--- START ---

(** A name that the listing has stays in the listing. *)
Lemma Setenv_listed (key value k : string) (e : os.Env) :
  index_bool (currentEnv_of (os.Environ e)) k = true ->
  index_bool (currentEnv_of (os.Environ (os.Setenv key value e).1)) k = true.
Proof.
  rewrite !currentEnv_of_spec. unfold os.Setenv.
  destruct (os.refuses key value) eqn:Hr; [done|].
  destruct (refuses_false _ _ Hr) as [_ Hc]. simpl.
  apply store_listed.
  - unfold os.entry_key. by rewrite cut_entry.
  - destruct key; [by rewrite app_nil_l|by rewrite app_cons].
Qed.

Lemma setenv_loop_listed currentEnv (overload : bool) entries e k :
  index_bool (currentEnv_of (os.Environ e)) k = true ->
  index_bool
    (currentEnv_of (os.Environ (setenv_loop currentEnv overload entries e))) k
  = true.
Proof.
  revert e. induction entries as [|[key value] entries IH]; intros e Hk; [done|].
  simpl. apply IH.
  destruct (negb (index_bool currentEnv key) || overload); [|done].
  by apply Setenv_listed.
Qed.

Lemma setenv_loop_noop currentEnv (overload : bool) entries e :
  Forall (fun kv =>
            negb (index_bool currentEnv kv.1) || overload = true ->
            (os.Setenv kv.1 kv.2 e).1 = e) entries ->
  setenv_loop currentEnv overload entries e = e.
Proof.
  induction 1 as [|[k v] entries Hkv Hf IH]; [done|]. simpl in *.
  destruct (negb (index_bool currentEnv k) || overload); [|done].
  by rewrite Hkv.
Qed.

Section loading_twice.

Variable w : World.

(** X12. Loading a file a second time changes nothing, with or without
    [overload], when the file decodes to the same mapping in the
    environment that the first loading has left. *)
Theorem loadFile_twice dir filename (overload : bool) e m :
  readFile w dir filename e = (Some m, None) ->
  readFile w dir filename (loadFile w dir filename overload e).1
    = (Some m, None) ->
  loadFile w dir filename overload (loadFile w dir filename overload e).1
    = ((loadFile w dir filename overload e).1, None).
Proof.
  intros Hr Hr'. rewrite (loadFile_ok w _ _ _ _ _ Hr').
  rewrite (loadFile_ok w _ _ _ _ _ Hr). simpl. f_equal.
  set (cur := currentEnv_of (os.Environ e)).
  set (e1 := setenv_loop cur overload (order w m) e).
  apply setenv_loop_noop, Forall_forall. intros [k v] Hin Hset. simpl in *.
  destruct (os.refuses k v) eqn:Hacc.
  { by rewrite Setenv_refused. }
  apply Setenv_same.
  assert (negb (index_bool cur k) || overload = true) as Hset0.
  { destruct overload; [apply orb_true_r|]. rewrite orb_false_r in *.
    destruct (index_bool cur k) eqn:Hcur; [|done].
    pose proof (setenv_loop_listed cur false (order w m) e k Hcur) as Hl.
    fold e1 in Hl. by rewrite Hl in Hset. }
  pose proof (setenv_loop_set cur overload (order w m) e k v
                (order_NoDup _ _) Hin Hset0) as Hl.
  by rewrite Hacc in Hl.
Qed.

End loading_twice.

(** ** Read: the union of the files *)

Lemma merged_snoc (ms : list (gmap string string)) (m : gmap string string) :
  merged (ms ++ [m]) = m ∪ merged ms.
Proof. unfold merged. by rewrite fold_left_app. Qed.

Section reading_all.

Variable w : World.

--- END ---

What the task requires | In the entries above, one line contains "readFile w dir filename (loadFile" and another contains "Lemma merged_snoc (ms". Reproduce exactly those two lines and the lines between them, nothing else.

Result of the exercise |
  readFile w dir filename (loadFile w dir filename overload e).1
    = (Some m, None) ->
  loadFile w dir filename overload (loadFile w dir filename overload e).1
    = ((loadFile w dir filename overload e).1, None).
Proof.
  intros Hr Hr'. rewrite (loadFile_ok w _ _ _ _ _ Hr').
  rewrite (loadFile_ok w _ _ _ _ _ Hr). simpl. f_equal.
  set (cur := currentEnv_of (os.Environ e)).
  set (e1 := setenv_loop cur overload (order w m) e).
  apply setenv_loop_noop, Forall_forall. intros [k v] Hin Hset. simpl in *.
  destruct (os.refuses k v) eqn:Hacc.
  { by rewrite Setenv_refused. }
  apply Setenv_same.
  assert (negb (index_bool cur k) || overload = true) as Hset0.
  { destruct overload; [apply orb_true_r|]. rewrite orb_false_r in *.
    destruct (index_bool cur k) eqn:Hcur; [|done].
    pose proof (setenv_loop_listed cur false (order w m) e k Hcur) as Hl.
    fold e1 in Hl. by rewrite Hl in Hset. }
  pose proof (setenv_loop_set cur overload (order w m) e k v
                (order_NoDup _ _) Hin Hset0) as Hl.
  by rewrite Hacc in Hl.
Qed.

End loading_twice.

(** ** Read: the union of the files *)

Lemma merged_snoc (ms : list (gmap string string)) (m : gmap string string) :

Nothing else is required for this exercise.